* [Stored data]
____________

(** * Cross-lingual idiom similarity: scoring, ranking and statistics

    A shallow embedding of the scoring and ranking engine of the idiom
    pipeline ([analyze_improved_similarity.py],
    [analyze_finnish_japanese_similarity.py],
    [analyze_cross_lingual_similarity.py],
    [similarity/semantic_matcher.py] and the statistics of
    [test_cross_lingual_matching.py]) together with the properties its
    specification states about it and further properties of the code.

    Conventions of the embedding:
    - a Python [str] is a sequence of Unicode code points. The tokenizer
      is written over any type of characters ([Unicode]), with the regex
      class [\w] and [str.lower], which the Unicode character database
      defines, as parameters. The scorer and the loops carry their idioms
      as [string]s, that is as ASCII text, on which [str.lower] maps
      [A-Z] to [a-z] and [\w] is [[A-Za-z0-9_]]: their tokenizer is the
      general one at these two tables;
    - a Python [float] is an exact rational [Q]; Python's [==] on numbers
      is [Qeq], and [<], [>], [>=] are the rational order; the boundary
      values of the penalty are checked in binary64 as well;
    - a Python [set] of strings is a [gset string], a [dict] keyed by
      strings is a [gmap string _];
    - an exception is a [Raise] in the [result] monad;
    - the entries of the matrices returned by [cosine_similarity] are
      given as total functions from a row and a column index to a score:
      the encoder and the matrix builder are external to the repository.
      Where a function is modelled from its call of [cosine_similarity]
      on, the matrix carries its shape, and the call fails on an array
      without rows as the input validation of scikit-learn does. *)

From Stdlib Require Import ZArith QArith Qminmax Lqa Lia.
From Stdlib Require Import Ascii String Floats.
From stdpp Require Import base gmap sets list sorting strings.

Local Open Scope Q_scope.

(** ** Python exceptions as results *)

Inductive py_error : Set :=
| IndexError
| ValueError
| ZeroDivisionError.

Inductive result (A : Type) : Type :=
| Ok (a : A)
| Raise (e : py_error).

Arguments Ok {A} a.
Arguments Raise {A} e.

Definition result_bind {A B : Type} (f : A -> result B) (r : result A) : result B :=
  match r with
  | Ok a => f a
  | Raise e => Raise e
  end.

#[global] Instance result_mret : MRet result := fun A a => Ok a.
#[global] Instance result_mbind : MBind result := fun A B f r => result_bind f r.

(** [for x in xs: state = body(x, state)], stopping at the first exception. *)
Fixpoint for_each {X S : Type} (xs : list X) (body : X -> S -> result S) (s : S)
  : result S :=
  match xs with
  | [] => Ok s
  | x :: xs' =>
      match body x s with
      | Ok s' => for_each xs' body s'
      | Raise e => Raise e
      end
  end.

(** [range(n)]. *)
Definition range (n : nat) : list nat := seq 0 n.

(** [l[i]] for a Python integer [i]: negative indices count from the end,
    anything outside [-len(l) .. len(l)-1] raises [IndexError]. *)
Definition py_index {A : Type} (l : list A) (i : Z) : result A :=
  let n := Z.of_nat (length l) in
  let j := if (i <? 0)%Z then (n + i)%Z else i in
  if ((0 <=? j)%Z && (j <? n)%Z)%bool then
    match l !! Z.to_nat j with
    | Some a => Ok a
    | None => Raise IndexError
    end
  else Raise IndexError.

(** [l[0] if l else ''] *)
Definition first_or_empty (l : list string) : string :=
  match l with
  | [] => EmptyString
  | x :: _ => x
  end.

(** ** Numbers *)

(** [float(n)] for a length. *)
Definition Qnat (n : nat) : Q := inject_Z (Z.of_nat n).

(** [x > y] and [x >= y] on floats. *)
Definition Qgtb (x y : Q) : bool := negb (Qle_bool x y).
Definition Qgeb (x y : Q) : bool := Qle_bool y x.

(** ** Sorting

    [sorted(l, key=key, reverse=True)] is a stable sort into descending key
    order: elements with equal keys keep their input order. *)

Fixpoint insert_desc {A : Type} (key : A -> Q) (x : A) (l : list A) : list A :=
  match l with
  | [] => [x]
  | y :: l' =>
      if Qgtb (key y) (key x) then y :: insert_desc key x l'
      else x :: y :: l'
  end.

Definition sorted_reverse {A : Type} (key : A -> Q) (l : list A) : list A :=
  foldr (insert_desc key) [] l.

(** Ascending stable insertion, used for [np.argsort] and [np.median]. *)
Fixpoint insert_asc {A : Type} (key : A -> Q) (x : A) (l : list A) : list A :=
  match l with
  | [] => [x]
  | y :: l' =>
      if Qgtb (key x) (key y) then y :: insert_asc key x l'
      else x :: y :: l'
  end.

Definition sorted_asc {A : Type} (key : A -> Q) (l : list A) : list A :=
  foldr (insert_asc key) [] l.

(** [enumerate(l)] *)
Definition enumerate {A : Type} (l : list A) : list (nat * A) :=
  zip (seq 0 (length l)) l.

(** ** Idiom collections *)

(** An entry of [en_idioms] / [target_idioms]: the keys ['idiom'],
    ['contexts'] and ['english_translations']. *)
Record idiom_data : Type := {
  idiom : string;
  contexts : list string;
  english_translations : list string
}.

(** ** The numpy and Python primitives the statistics use *)

(** A numpy float result: [nan] and [inf] come with a RuntimeWarning, not
    with an exception. *)
Inductive np_float : Type :=
| NaN
| Inf
| Fin (q : Q).

Definition Qsum (l : list Q) : Q := foldr Qplus 0 l.

(** [np.mean(l)]: [nan] on an empty sequence. *)
Definition np_mean (l : list Q) : np_float :=
  match l with
  | [] => NaN
  | _ :: _ => Fin (Qsum l / Qnat (length l))
  end.

(** [np.median(l)]: [nan] on an empty sequence, the middle element of the
    sorted sequence, or the mean of the two middle elements. *)
Definition np_median (l : list Q) : np_float :=
  match l with
  | [] => NaN
  | _ :: _ =>
      let s := sorted_asc id l in
      let n := length l in
      if Nat.even n then Fin ((nth (n / 2 - 1) s 0 + nth (n / 2) s 0) / 2)
      else Fin (nth (n / 2) s 0)
  end.

(** [np.min(l)] and [np.max(l)]: a zero-size array has no minimum, numpy
    raises [ValueError]. *)
Definition np_min (l : list Q) : result Q :=
  match l with
  | [] => Raise ValueError
  | x :: l' => Ok (foldl Qmin x l')
  end.

Definition np_max (l : list Q) : result Q :=
  match l with
  | [] => Raise ValueError
  | x :: l' => Ok (foldl Qmax x l')
  end.

(** [np.argmax(l)]: the first index of the maximum; [ValueError] on an
    empty sequence. *)
Fixpoint argmax_from (best_idx : nat) (best : Q) (i : nat) (l : list Q) : nat :=
  match l with
  | [] => best_idx
  | x :: l' =>
      if Qgtb x best then argmax_from i x (S i) l'
      else argmax_from best_idx best (S i) l'
  end.

Definition np_argmax (l : list Q) : result nat :=
  match l with
  | [] => Raise ValueError
  | x :: l' => Ok (argmax_from 0 x 1 l')
  end.

(** [np.argsort(l)]: the indices of [l] in ascending order of value. numpy
    leaves the order of equal values to its sorting algorithm; the model
    keeps them in index order. *)
Definition np_argsort (l : list Q) : list nat :=
  fst <$> sorted_asc snd (enumerate l).

(** [np.sum(all_sims >= thresh)] and [sum(1 for s in l if s >= thresh)] *)
Definition count_ge (l : list Q) (thresh : Q) : nat :=
  length (filter (fun s => Qgeb s thresh = true) l).

(** [count / n] on Python integers: [ZeroDivisionError] when [n] is 0. *)
Definition py_truediv (count n : nat) : result Q :=
  match n with
  | O => Raise ZeroDivisionError
  | S _ => Ok (Qnat count / Qnat n)
  end.

(** [x / n] for a float [x] and a Python integer [n]:
    [ZeroDivisionError] when [n] is 0. *)
Definition py_truediv_Q (x : Q) (n : nat) : result Q :=
  match n with
  | O => Raise ZeroDivisionError
  | S _ => Ok (x / Qnat n)
  end.

(** [count / n] when [count] is a numpy integer: no exception, [nan] for
    [0 / 0] and [inf] for a positive count over 0. *)
Definition np_truediv (count n : nat) : np_float :=
  match n, count with
  | O, O => NaN
  | O, S _ => Inf
  | S _, _ => Fin (Qnat count / Qnat n)
  end.

Definition np_scale (x : np_float) (k : Q) : np_float :=
  match x with
  | Fin q => Fin (q * k)
  | other => other
  end.

(** The builtins [max(l)] and [min(l)]: ValueError on an empty
    sequence. *)
Definition py_max (l : list Q) : result Q :=
  match l with
  | [] => Raise ValueError
  | x :: l' => Ok (foldl Qmax x l')
  end.

Definition py_min (l : list Q) : result Q :=
  match l with
  | [] => Raise ValueError
  | x :: l' => Ok (foldl Qmin x l')
  end.

(** [np.std(l)]: the square root of the mean squared deviation; [nan] on
    an empty sequence. The square root is the floating-point routine of
    the platform, taken as given. *)
Definition np_std (sqrt : Q -> Q) (l : list Q) : np_float :=
  match l with
  | [] => NaN
  | _ :: _ =>
      let m := Qsum l / Qnat (length l) in
      Fin (sqrt (Qsum ((fun x => (x - m) * (x - m)) <$> l) / Qnat (length l)))
  end.

(** [sep.join(l)] *)
Fixpoint join (sep : string) (l : list string) : string :=
  match l with
  | [] => EmptyString
  | x :: l' =>
      match l' with
      | [] => x
      | _ :: _ => (x ++ sep ++ join sep l')%string
      end
  end.

(** ** Similarity matrices *)

(** A two-dimensional numpy array of scores: its shape and its entries. *)
Record matrix : Type := {
  n_rows : nat;
  n_cols : nat;
  entries : nat -> nat -> Q
}.

(** [m[i, j]] for two indices that are not negative: [IndexError] outside
    the shape. *)
Definition matrix_index (m : matrix) (i j : nat) : result Q :=
  if ((i <? n_rows m)%nat && (j <? n_cols m)%nat)%bool then Ok (entries m i j)
  else Raise IndexError.

(** [m[i]]: row [i]. *)
Definition matrix_row (m : matrix) (i : nat) : result (list Q) :=
  if (i <? n_rows m)%nat then Ok (entries m i <$> range (n_cols m))
  else Raise IndexError.

(** [m[:, j]]: column [j], one entry per row of the matrix. *)
Definition matrix_column (m : matrix) (j : nat) : result (list Q) :=
  if (j <? n_cols m)%nat then Ok ((fun i => entries m i j) <$> range (n_rows m))
  else Raise IndexError.

(** [m.flatten()]: the entries row by row. *)
Definition matrix_flatten (m : matrix) : list Q :=
  i ← range (n_rows m); entries m i <$> range (n_cols m).

(** [cosine_similarity(X, Y)] of scikit-learn, for an array [X] of [n_X]
    embeddings and an array [Y] of [n_Y] embeddings of the same width. Its
    input validation refuses an array without rows with [ValueError];
    otherwise it returns a matrix of [n_X] rows and [n_Y] columns. The
    entries are computed outside this code: [cosine i j] stands for the
    cosine similarity of row [i] of [X] and row [j] of [Y]. *)
Definition cosine_similarity (n_X n_Y : nat) (cosine : nat -> nat -> Q)
  : result matrix :=
  if ((n_X =? 0)%nat || (n_Y =? 0)%nat)%bool then Raise ValueError
  else Ok {| n_rows := n_X; n_cols := n_Y; entries := cosine |}.

(** ** Text: the tokenizer over Unicode

    [get_tokens] and [calculate_lexical_overlap] of
    [analyze_improved_similarity.py] over texts of any alphabet. A Python
    [str] is a sequence of code points; which of them the [re] module
    counts as word characters (the class [\w]: the alphanumeric characters
    of the Unicode database, and the underscore) and what [str.lower]
    makes of a text is laid down by that database, not by this code, so
    both are parameters here. *)

Module Unicode.

Section tokenizer.

Context {char : Type} `{Countable char}.

(** [\w] on one character, and [text.lower()]. *)
Variable is_word_char : char -> bool.
Variable lower : list char -> list char.

(** What a finished run of word characters contributes to the matches. *)
Definition emit (cur : list char) : list (list char) :=
  match cur with
  | [] => []
  | _ :: _ => [cur]
  end.

(** [re.findall(r'\b\w+\b', text)], scanning left to right. [\w+] is
    greedy and a word boundary never lies between two word characters, so
    every match is a whole run of word characters: [cur] is the run being
    read, emitted when a non-word character or the end of the text closes
    it. *)
Fixpoint findall_words (cur text : list char) : list (list char) :=
  match text with
  | [] => emit cur
  | c :: rest =>
      if is_word_char c then findall_words (cur ++ [c]) rest
      else emit cur ++ findall_words [] rest
  end.

Definition get_tokens (text : list char) : gset (list char) :=
  let text := lower text in
  let tokens := findall_words [] text in
  list_to_set tokens.

(** [bool(s)] for a set: true iff non-empty. *)
Definition truthy_set (s : gset (list char)) : bool := negb (bool_decide (s = ∅)).

Definition calculate_lexical_overlap (idiom1 idiom2 : list char) : Q :=
  let tokens1 := get_tokens idiom1 in
  let tokens2 := get_tokens idiom2 in
  if (negb (truthy_set tokens1) || negb (truthy_set tokens2))%bool then 0
  else
    let shared := tokens1 ∩ tokens2 in
    let total := tokens1 ∪ tokens2 in
    if truthy_set total then Qnat (size shared) / Qnat (size total) else 0.

End tokenizer.

End Unicode.

(** ** analyze_improved_similarity.py *)

Module Improved.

____________

* [What is being asked]
Lines that hold "length" are the ones to copy, so pick each out from the data.

* [Solution]
  let n := Z.of_nat (length l) in
(** [float(n)] for a length. *)
  zip (seq 0 (length l)) l.
  | _ :: _ => Fin (Qsum l / Qnat (length l))
      let n := length l in
  length (filter (fun s => Qgeb s thresh = true) l).
      let m := Qsum l / Qnat (length l) in
      Fin (sqrt (Qsum ((fun x => (x - m) * (x - m)) <$> l) / Qnat (length l)))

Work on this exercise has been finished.